• _What you have to do_
In the entries below, find the line with "- rewrite (run_wrong_argument_count" and the line with "Hp & Hd & Hm)].". Print those two and everything between them exactly, and nothing else.

• _Records_
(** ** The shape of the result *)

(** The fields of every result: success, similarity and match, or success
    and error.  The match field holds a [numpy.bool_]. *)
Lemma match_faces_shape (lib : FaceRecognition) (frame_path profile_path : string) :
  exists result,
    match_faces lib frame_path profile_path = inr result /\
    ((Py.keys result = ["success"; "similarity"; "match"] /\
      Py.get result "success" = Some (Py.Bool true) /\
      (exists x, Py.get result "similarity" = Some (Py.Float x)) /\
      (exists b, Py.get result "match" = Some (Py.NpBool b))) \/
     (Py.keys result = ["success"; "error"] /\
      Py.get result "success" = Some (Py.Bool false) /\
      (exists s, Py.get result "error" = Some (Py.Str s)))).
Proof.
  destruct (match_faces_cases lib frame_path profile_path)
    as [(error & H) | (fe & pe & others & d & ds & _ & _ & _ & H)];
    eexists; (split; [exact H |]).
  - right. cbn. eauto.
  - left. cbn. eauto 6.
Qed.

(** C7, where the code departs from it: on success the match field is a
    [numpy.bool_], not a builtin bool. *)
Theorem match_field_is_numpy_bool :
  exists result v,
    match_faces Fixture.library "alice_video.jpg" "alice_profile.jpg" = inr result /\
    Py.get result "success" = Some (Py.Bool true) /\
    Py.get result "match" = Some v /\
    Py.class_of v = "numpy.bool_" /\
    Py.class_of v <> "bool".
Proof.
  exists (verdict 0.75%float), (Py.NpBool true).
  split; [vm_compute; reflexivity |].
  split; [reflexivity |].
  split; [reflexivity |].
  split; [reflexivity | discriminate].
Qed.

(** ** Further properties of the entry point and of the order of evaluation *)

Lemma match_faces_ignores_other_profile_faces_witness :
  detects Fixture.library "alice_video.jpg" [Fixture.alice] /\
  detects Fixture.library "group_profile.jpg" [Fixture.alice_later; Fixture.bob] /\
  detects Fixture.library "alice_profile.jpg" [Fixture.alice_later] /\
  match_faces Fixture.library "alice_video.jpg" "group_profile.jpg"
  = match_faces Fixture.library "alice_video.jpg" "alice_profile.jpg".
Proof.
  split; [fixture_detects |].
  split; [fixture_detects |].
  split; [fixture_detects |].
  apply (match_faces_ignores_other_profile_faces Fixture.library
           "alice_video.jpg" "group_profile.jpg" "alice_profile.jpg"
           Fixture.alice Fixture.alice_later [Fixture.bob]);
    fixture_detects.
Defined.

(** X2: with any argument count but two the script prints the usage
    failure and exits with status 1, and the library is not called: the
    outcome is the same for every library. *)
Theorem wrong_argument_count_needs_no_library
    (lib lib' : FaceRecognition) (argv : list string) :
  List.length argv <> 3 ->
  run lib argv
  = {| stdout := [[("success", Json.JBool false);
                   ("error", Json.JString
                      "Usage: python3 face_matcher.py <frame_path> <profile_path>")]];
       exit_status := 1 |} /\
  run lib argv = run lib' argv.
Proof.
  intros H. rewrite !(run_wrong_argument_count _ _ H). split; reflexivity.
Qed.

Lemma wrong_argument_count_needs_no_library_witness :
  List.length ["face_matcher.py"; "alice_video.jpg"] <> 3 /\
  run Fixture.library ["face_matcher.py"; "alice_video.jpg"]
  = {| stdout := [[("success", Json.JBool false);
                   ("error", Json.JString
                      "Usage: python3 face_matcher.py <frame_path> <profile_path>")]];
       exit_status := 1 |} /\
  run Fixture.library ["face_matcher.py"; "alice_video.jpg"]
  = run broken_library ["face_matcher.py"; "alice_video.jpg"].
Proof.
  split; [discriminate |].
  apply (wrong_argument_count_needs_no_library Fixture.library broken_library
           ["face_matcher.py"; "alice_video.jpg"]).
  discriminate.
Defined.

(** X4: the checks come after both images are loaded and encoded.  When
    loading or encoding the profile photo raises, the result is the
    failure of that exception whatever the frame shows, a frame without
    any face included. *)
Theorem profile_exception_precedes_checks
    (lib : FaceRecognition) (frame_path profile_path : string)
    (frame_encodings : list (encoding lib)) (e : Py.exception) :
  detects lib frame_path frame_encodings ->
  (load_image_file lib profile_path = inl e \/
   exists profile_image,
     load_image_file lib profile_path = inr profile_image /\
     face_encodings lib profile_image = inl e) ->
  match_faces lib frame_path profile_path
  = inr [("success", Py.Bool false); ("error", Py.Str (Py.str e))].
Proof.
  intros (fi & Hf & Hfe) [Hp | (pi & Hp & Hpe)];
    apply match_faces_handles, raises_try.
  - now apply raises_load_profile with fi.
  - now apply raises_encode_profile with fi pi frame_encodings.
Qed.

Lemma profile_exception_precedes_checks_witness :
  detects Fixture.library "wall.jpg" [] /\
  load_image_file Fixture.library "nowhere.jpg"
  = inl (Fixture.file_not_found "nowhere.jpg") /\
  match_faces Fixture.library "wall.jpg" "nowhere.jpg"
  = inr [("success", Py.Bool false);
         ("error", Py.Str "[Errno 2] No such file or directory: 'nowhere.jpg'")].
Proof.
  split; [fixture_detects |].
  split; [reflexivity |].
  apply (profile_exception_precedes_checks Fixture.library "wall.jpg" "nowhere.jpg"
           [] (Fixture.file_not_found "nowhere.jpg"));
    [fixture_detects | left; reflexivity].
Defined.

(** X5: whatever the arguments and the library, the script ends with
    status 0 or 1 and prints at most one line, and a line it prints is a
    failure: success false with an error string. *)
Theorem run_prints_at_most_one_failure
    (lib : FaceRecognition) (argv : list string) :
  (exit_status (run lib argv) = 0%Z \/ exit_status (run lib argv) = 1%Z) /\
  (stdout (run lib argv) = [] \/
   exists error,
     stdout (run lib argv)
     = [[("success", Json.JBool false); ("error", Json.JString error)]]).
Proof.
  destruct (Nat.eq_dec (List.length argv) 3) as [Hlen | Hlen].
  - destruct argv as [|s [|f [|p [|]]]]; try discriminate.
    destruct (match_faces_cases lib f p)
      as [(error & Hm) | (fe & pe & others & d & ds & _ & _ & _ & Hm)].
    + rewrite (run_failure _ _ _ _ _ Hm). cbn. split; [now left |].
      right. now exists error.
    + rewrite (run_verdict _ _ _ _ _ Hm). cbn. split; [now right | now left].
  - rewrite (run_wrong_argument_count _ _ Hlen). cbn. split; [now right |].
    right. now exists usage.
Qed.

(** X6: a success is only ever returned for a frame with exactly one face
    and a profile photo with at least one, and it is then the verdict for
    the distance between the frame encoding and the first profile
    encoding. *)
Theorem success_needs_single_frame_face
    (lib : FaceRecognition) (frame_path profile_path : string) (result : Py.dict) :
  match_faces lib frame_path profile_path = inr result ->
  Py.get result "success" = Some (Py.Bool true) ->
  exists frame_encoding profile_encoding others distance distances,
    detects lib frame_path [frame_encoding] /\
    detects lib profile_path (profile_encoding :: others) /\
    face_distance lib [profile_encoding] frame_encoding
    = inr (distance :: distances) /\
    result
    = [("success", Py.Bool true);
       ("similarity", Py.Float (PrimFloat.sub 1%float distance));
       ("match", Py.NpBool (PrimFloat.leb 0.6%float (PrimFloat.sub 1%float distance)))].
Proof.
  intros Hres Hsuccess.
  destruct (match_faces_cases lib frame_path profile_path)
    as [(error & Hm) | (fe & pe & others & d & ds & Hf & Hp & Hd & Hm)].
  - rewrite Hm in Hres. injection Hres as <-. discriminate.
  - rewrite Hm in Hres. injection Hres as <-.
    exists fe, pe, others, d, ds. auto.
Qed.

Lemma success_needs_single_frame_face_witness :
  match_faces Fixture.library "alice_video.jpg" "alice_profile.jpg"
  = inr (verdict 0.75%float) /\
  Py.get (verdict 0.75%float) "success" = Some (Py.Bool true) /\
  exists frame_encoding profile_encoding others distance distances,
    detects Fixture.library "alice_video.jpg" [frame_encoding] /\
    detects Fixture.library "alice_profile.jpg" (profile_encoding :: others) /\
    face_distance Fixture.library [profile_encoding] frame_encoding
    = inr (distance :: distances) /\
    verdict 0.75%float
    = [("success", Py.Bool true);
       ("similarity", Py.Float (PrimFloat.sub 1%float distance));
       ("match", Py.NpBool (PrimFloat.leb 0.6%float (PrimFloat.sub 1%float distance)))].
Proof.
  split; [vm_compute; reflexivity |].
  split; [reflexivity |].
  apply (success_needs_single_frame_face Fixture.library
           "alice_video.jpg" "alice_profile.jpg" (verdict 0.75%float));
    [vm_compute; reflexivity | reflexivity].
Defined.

• _Output for this task_
  - rewrite (run_wrong_argument_count _ _ Hlen). cbn. split; [now right |].
    right. now exists usage.
Qed.

(** X6: a success is only ever returned for a frame with exactly one face
    and a profile photo with at least one, and it is then the verdict for
    the distance between the frame encoding and the first profile
    encoding. *)
Theorem success_needs_single_frame_face
    (lib : FaceRecognition) (frame_path profile_path : string) (result : Py.dict) :
  match_faces lib frame_path profile_path = inr result ->
  Py.get result "success" = Some (Py.Bool true) ->
  exists frame_encoding profile_encoding others distance distances,
    detects lib frame_path [frame_encoding] /\
    detects lib profile_path (profile_encoding :: others) /\
    face_distance lib [profile_encoding] frame_encoding
    = inr (distance :: distances) /\
    result
    = [("success", Py.Bool true);
       ("similarity", Py.Float (PrimFloat.sub 1%float distance));
       ("match", Py.NpBool (PrimFloat.leb 0.6%float (PrimFloat.sub 1%float distance)))].
Proof.
  intros Hres Hsuccess.
  destruct (match_faces_cases lib frame_path profile_path)
    as [(error & Hm) | (fe & pe & others & d & ds & Hf & Hp & Hd & Hm)].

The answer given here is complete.